It is well-known that femtosecond filament could be controlled on the basis of revivable transient birefringence induced by field-free molecular pre-alignment [10,11], from which robust modulation of terahertz generation was achieved through dynamic phase-delay change of co-propagating FW and SH dual-color pulse filaments [12]. In this paper, we demonstrated that molecular pre-alignment excited by pump pulses could be used to control four-wave mixing (FWM) processes in intense FW and SH dual-color filaments, generating UV pulses at 267 nm with intensity modulated as a function of the pump pulse delay. In addition, the UV pulse beam profile was modified due to the alignment-induced spatial (de)focusing effects.
2. Experimental setup
The experimental setup is shown in Fig. 1. The 800-nm femtosecond laser pulses with the pulse duration of 35 fs and repetition rate of 1 kHz was split by a 1:3 beam splitter. The weak pulse was used to pre-align nitrogen and oxygen molecules in air (M-pulse), while the strong pulse was frequency-doubled by using a 200-μm-thick 29.2°-cut type-I β-BBO crystal and focused with a lens of f = 60 cm to generate FW-SH dual-color filament of 2 cm long.

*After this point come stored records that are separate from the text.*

Context (env : VerifierEnv) (v' : MethodVerifier) (Hitem : item_ok env) (Htries : tries_decode env).
Context (Hnext : InsnsSizeInCodeUnits (code_item_accessor_ env) < Z.of_nat (length (Insns (code_item_accessor_ env)))).
Context (Hstatic : VerifyStatic env fresh_verifier = Some (true, v')) (Hflags : insn_flags_ v' = [20; 12; 0; 36; 20; 36]).
Context (Hcode : forall pc, 0 <= pc < 6 -> Fetch16 (InstructionAt env pc) 0 = lookupZ try_code pc).

Lemma code_marks :
  (forall pc, opcode_at v' pc <-> is_start env pc) /\ (forall q, is_target env q -> target_at v' q).
Proof.
  destruct (static_passes env fresh_verifier Hitem Hnext Htries eq_refl) as (b & v1 & Hrun & _ & Hm).
  rewrite Hstatic in Hrun. injection Hrun as <- <-. by apply Hm.
Qed.

Lemma code_starts pc : is_start env pc <-> pc = 0 \/ pc = 1 \/ pc = 3 \/ pc = 4 \/ pc = 5.
Proof.
  rewrite <- (proj1 code_marks). unfold opcode_at, flag_at. rewrite Hflags. split.
  - intros (fl & Hfl & Hop). pose proof (lookupZ_range _ _ _ Hfl) as Hr. simpl in Hr.
    assert (pc = 0 \/ pc = 1 \/ pc = 2 \/ pc = 3 \/ pc = 4 \/ pc = 5) as Hc by lia.
    destruct Hc as [->|[->|[->|[->|[->| ->]]]]]; try lia. vm_compute in Hfl. injection Hfl as <-. done.
  - intros [->|[->|[->|[->| ->]]]]; by eexists.
Qed.

Lemma code_no_payload pc : 0 <= pc < 6 -> ~ payload_at env pc.
Proof.
  intros Hpc (w & Hw & Hor). rewrite (Hcode pc Hpc) in Hw.
  apply lookupZ_In in Hw. simpl in Hw. unfold kPackedSwitchSignature, kSparseSwitchSignature, kArrayDataSignature in Hor.
  intuition lia.
Qed.

Lemma code_flow : flow_ok env.
Proof.
  split.
  - intros pc w op [Hst%code_starts _] Hw Hop Hc. rewrite Hcode in Hw by lia.
    assert (Hnext' : is_start env (pc + SizeInCodeUnits_format (FormatOf op))).
    { apply code_starts. destruct Hst as [->|[->|[->|[->| ->]]]]; vm_compute in Hw; injection Hw as <-; vm_compute in Hop;
        injection Hop as <-; vm_compute in Hc; try discriminate Hc; vm_compute; tauto. }
    split; [done|]. apply code_no_payload. apply code_starts in Hnext'. lia.
  - intros q Hq. apply code_no_payload. destruct (proj2 code_marks q Hq) as (fl & Hfl & _). rewrite Hflags in Hfl.
    pose proof (lookupZ_range _ _ _ Hfl) as Hr. simpl in Hr. lia.
Qed.

End TryCode.

Lemma try_item_ok : item_ok try_env.
Proof. split; [repeat constructor; vm_compute; done|vm_compute; done..]. Qed.

Lemma try_decodes : tries_decode try_env.
Proof.
  right. split; [by repeat constructor|]. exists [4]. split; [vm_compute; reflexivity|].
  by repeat constructor.
Qed.

Lemma try_accepted : exists v', VerifyStatic try_env fresh_verifier = Some (true, v') /\ insn_flags_ v' = [20; 12; 0; 36; 20; 36].
Proof. eexists. split; vm_compute; reflexivity. Qed.

Lemma try_fetch pc : 0 <= pc < 6 -> Fetch16 (InstructionAt try_env pc) 0 = lookupZ try_code pc.
Proof. intros _. unfold Fetch16. by rewrite Z.add_0_r. Qed.

Lemma try_starts pc : is_start try_env pc <-> pc = 0 \/ pc = 1 \/ pc = 3 \/ pc = 4 \/ pc = 5.
Proof.
  destruct try_accepted as (v' & Hv & Hfl). by apply (code_starts try_env v' try_item_ok try_decodes).
Qed.

Lemma try_no_payload pc : 0 <= pc < 6 -> ~ payload_at try_env pc.
Proof. apply code_no_payload, try_fetch. Qed.

Lemma try_flow : flow_ok try_env.
Proof.
  destruct try_accepted as (v' & Hv & Hfl). by apply (code_flow try_env v' try_item_ok try_decodes); [| | |apply try_fetch].
Qed.

Lemma try_laws : method_laws (T := unit) try_env.
Proof. split; [done|done|]. intros type obj w m b w' n [= <- _ _]. done. Qed.

Lemma try_verified : verified_method try_method try_env.
Proof.
  destruct try_accepted as (v' & Hv & _).
  split; [reflexivity|apply try_item_ok|reflexivity|apply try_decodes
         |exists fresh_verifier, v'; split; [reflexivity|exact Hv]
         |apply try_flow|apply try_laws|reflexivity|reflexivity|discriminate| |vm_compute; discriminate].
  split; [vm_compute; reflexivity|]. intros t n data [<-|[]] Hdec. vm_compute in Hdec. injection Hdec as <- <-.
  split; [vm_compute; discriminate|]. vm_compute. by left.
Qed.

(** The division throws, the handler catches, and the method returns. *)
Lemma verified_execution_safe_witness :
  exists s', ExecuteSwitchImplCpp try_method 10 try_state = Some (true, s') /\
    frame_ok 2 (shadow_frame (world s')) /\ GetVReg (shadow_frame (world s')) 1 = Some 1.
Proof.
  destruct (verified_execution_safe try_method try_env 10 try_state) as (b & s' & Hrun & Hf & _).
  - exact try_verified.
  - by apply fresh_frame_ok.
  - reflexivity.
  - reflexivity.
  - reflexivity.
  - pose proof Hrun as Hval. vm_compute in Hval. injection Hval as <- <-.
    eexists. split; [exact Hrun|]. split; [exact Hf|]. vm_compute. reflexivity.
Defined.

Lemma try_inv : inv try_env try_state.
Proof.
  split; [by apply fresh_frame_ok|]. split; [|by apply ready_quiet]. split; [|by apply try_no_payload].
  apply try_starts. by left.
Qed.

Lemma execution_follows_control_flow_witness :
  exists s', ExecuteInstruction try_method try_state = Some (true, s') /\ successor try_env 0 (next_ s').
Proof.
  destruct (execution_follows_control_flow try_method try_env try_state) as (b & s' & Hrun & _ & Hs).
  - exact try_verified.
  - exact try_inv.
  - pose proof Hrun as Hval. vm_compute in Hval. injection Hval as <- <-.
    eexists. split; [exact Hrun|]. by apply Hs.
Defined.

(** ** Handlers beyond 16 bits *)

(** [goto/32] over a long array payload to the code of the sample above, which then
    stands at 65540. *)
Definition far_code : list Z :=
  [0x002a; 4; 1; 0x0000; 0x0300; 2; 65532; 0] ++ replicate (Z.to_nat 65532) 0 ++ try_code.
Definition far_env : VerifierEnv :=
  mkVerifierEnv (mkCodeItem 2 0 far_code 65546 [mkTryItem 65541 2 1] [1; 0; 0x88; 0x80; 0x04]) sample_dex false.
Definition far_method : ArtMethod := mkArtMethod (code_item_accessor_ far_env) true true false false.

Definition accepts (env : VerifierEnv) : bool :=
  match VerifyStatic env fresh_verifier with Some (b, _) => b | None => false end.

(** The next instruction and the frame's dex pc after some iterations. *)
Definition position (r : option (bool * Interp unit)) : option (Z * Z) :=
  match r with Some (_, s) => Some (next_ s, dex_pc_ (frame s)) | None => None end.

(** C35. The interpreter misses the handlers of a method with more than 65536 code
    units.  The verifier accepts this one; when the division at 65541 throws, the
    frame is set to the handler at 65544, but the next instruction is computed with
    the dex pc cut to 16 bits and lies at 131080, outside the code, where the next
    iteration reads. *)
Theorem far_handler_missed :
  accepts far_env = true /\
  position (ExecuteSwitchImplCpp far_method 3 try_state) = Some (131080, 65544) /\
  InsnsSizeInCodeUnits (code_item_accessor_ far_env) = 65546 /\
  ExecuteSwitchImplCpp far_method 4 try_state = None.
Proof. split; [|split; [|split]]; vm_compute; reflexivity. Qed.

The M-pulse energy could be tuned from 0.2 to 0.4 mJ by using a half-wave plate (HWP-1) and Brewster plate. Another half-wave plate (HWP-2) was used to adjust the relative polarization between the M-pulse and dual-color pulses. A motorized translation was placed in the M-pulse arm to adjust the time delay between M-pulse and dual-color pulses. Negative time delays accounted for the M-pulse delayed behind the dual-color pulse. The M-pulse was focused with a lens of f = 50 cm and its focus was spatially overlapped with that of the dual-color pulse. A 3-mm-thick α-BBO crystal was placed in the dual-color pulse arm after the β-BBO crystal to compensate for the dual-color temporal walk-off, and a dual-wave plate was used to parallelize the FW and SH polarizations. The FW and SH pulse energies were 0.50 and 0.13 mJ, respectively. A prism was used to separate the generated 267 nm pulse from the dual-color pulses after the filaments. The intensity change of the generated UV pulse with the molecular pre-alignment signal was detected with the same method as in [13,14]. The UV pulse beam profile was recorded by a UV-enhanced camera to show its modulation by the molecular pre-alignment.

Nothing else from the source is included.